**ACTIVITY:** Take the data below. Output it exactly from its first line through the line containing "with the extended".

[Stored items]

□ □ □ □ □ □ □

(** X2: a key that [__init__] does not read changes nothing but the
    dictionary that the certificate keeps: with the entry added, the
    construction fails as before, or succeeds with the same fields and
    with the extended dictionary as [metadata]. *)
Theorem init_ignores_other_keys (md : gmap string value)
  (body chain : string) (k : string) (v : value) :
  k ∉ metadata_keys →
  (∀ e, init md body chain = Err e →
        init (<[k:=v]> md) body chain = Err e) ∧
  (∀ r, init md body chain = Ok r →
        init (<[k:=v]> md) body chain
        = Ok {| metadata := <[k:=v]> md;
                certificate_body := certificate_body r;
                certificate_chain := certificate_chain r;
                name := name r;
                arn := arn r;
                expiration := expiration r;
                path := path r;
                certificate_id := certificate_id r;
                upload_date := upload_date r |}).
Proof.
  intros Hk.
  assert (∀ k', k' ∈ metadata_keys → <[k:=v]> md !! k' = md !! k') as Hsame.
  { intros k' Hk'. apply lookup_insert_ne. congruence. }
  unfold metadata_keys in Hsame.
  assert (init (<[k:=v]> md) body chain
          = r ← init md body chain;
            Ok {| metadata := <[k:=v]> md;
                  certificate_body := certificate_body r;
                  certificate_chain := certificate_chain r;
                  name := name r;
                  arn := arn r;
                  expiration := expiration r;
                  path := path r;
                  certificate_id := certificate_id r;
                  upload_date := upload_date r |}) as ->.
  { unfold init, getitem.
    rewrite !Hsame by set_solver.
    repeat match goal with
           | |- context [md !! ?key] => destruct (md !! key); cbn; [| done]
           end.
    done. }
  split; [by intros e -> | by intros r ->].
Qed.
Lemma googleCallback_redirects_with_tokens_witness :
  runAuth (granting {| access_token := Some "ya29.a"; refresh_token := None |}) []
    (googleCallback (Some "http://localhost:3000") {[ "code" := JStr "4/0Ab" ]}) =
    ([EvGetToken (JStr "4/0Ab")
        (Ok {| tokens := Some {| access_token := Some "ya29.a"; refresh_token := None |} |})],
     RedirectTo "http://localhost:3000?access_token=ya29.a&refresh_token=undefined").
Proof.
  exact (googleCallback_redirects_with_tokens
           (granting {| access_token := Some "ya29.a"; refresh_token := None |})
           (Some "http://localhost:3000") {[ "code" := JStr "4/0Ab" ]}
           {| access_token := Some "ya29.a"; refresh_token := None |} eq_refl).
Defined.

(** X14: the tokens are not escaped in the redirect address, so the
    address does not determine them: moving the text
    [&refresh_token=] with what follows it from the access token to the
    front of the refresh token gives the same address. *)
Theorem callbackLocation_does_not_escape
    (clientUrl : option string) (a b c : string) :
  callbackLocation clientUrl
    {| access_token := Some (a ++ "&refresh_token=" ++ b); refresh_token := Some c |} =
  callbackLocation clientUrl
    {| access_token := Some a; refresh_token := Some (b ++ "&refresh_token=" ++ c) |}.
Proof.
  unfold callbackLocation. simpl.
  rewrite !append_assoc. reflexivity.
Qed.
(** X18: what the loops keep. When the loops return, the list of single
    partial matches has no account twice, each of its accounts is in the set
    of accounts seen, and every account seen was returned by the search for
    one of the search values. *)
Theorem loops_keep_locals env self (ldap_account : gmap string string)
    (jira_queries : list string) (st st' : locals) :
  NoDup (partial_single_matches st) →
  (∀ p, p ∈ partial_single_matches st → p ∈ jira_account_usernames st) →
  outcome (seed_loop env self ldap_account jira_queries st) = inr st' →
  NoDup (partial_single_matches st')
  ∧ (∀ p, p ∈ partial_single_matches st' → p ∈ jira_account_usernames st')
  ∧ (∀ n, n ∈ jira_account_usernames st' →
          n ∈ jira_account_usernames st
          ∨ ∃ query acc, query ∈ jira_queries
                         ∧ acc ∈ JIRA_search_users env query 10
                         ∧ name acc = Some n).
Proof.
  revert st. induction jira_queries as [|query rest IH]; intros st Hnd Hsub.
  { intros [= <-]. auto. }
  cbn [seed_loop]. rewrite outcome_bind.
  cbn [jira_search_user outcome snd bind log emit ret fst].
  rewrite outcome_bind.
  destruct (outcome (candidates_loop _ _ _ _ st)) as [e|st1] eqn:Hinner;
    [done |].
  destruct (candidates_loop_locals _ _ _ _ _ _ Hnd Hsub Hinner)
    as (Hnd1 & Hsub1 & Hseen1).
  assert (Hlift : ∀ n, n ∈ jira_account_usernames st1 →
    n ∈ jira_account_usernames st
    ∨ ∃ q acc, q ∈ query :: rest ∧ acc ∈ JIRA_search_users env q 10
               ∧ name acc = Some n).
  { intros n Hn. destruct (Hseen1 n Hn) as [|(a & ? & ?)]; [by left |].
    right. exists query, a. by rewrite elem_of_cons; auto. }
  case_bool_decide.
  - intros [= <-]. auto.
  - intros Hrun. destruct (IH st1 Hnd1 Hsub1 Hrun) as (? & ? & Hseen).
    split; [done |]. split; [done |]. intros n Hn.
    destruct (Hseen n Hn) as [Hn1|(q & a & ? & ? & ?)]; [by apply Hlift |].
    right. exists q, a. by rewrite elem_of_cons; auto.
Qed.

Lemma loops_keep_locals_witness :
  NoDup (partial_single_matches
           {| jira_account_usernames := {[ "bbrown" ]};
              partial_single_matches := ["bbrown"];
              l_user_dict := new_user_dict "bob" |}).
Proof.
  refine (proj1 (loops_keep_locals env_single_partial self_example
                   bob_record bob_queries (new_locals (new_user_dict "bob"))
                   _ _ _ _)).
  - constructor.
  - intros p Hp. by apply elem_of_nil in Hp.
  - vm_compute. reflexivity.
Defined.

(** The instance of the lemma on a recorded match: bob is matched and
    bbrown is reported. *)
Lemma _process_username_match_recorded_witness :
  outcome (_process_username env_partial_then_match self_example "bob")
  = inr {| ud_username := Some "bob"; ud_status := Some "found";
           ud_jira_account := Some "bbrown"; ud_jira_results := None |}.
Proof.
  apply (_process_username_match_recorded env_partial_then_match
           self_example "bob" bob_record
           {| jira_account_usernames := {[ "bbrown" ]} ∪ {[ "bob" ]};
              partial_single_matches := ["bbrown"];
              l_user_dict :=
                with_jira_account
                  (with_status (new_user_dict "bob") "found") "bob" |}
           "bob").
  - discriminate.
  - reflexivity.
  - vm_compute. reflexivity.
  - vm_compute. reflexivity.
  - reflexivity.
Defined.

□ □ □ □ □ □ □

**SOLUTION BELOW:**
(** X2: a key that [__init__] does not read changes nothing but the
    dictionary that the certificate keeps: with the entry added, the
    construction fails as before, or succeeds with the same fields and
    with the extended dictionary as [metadata]. *)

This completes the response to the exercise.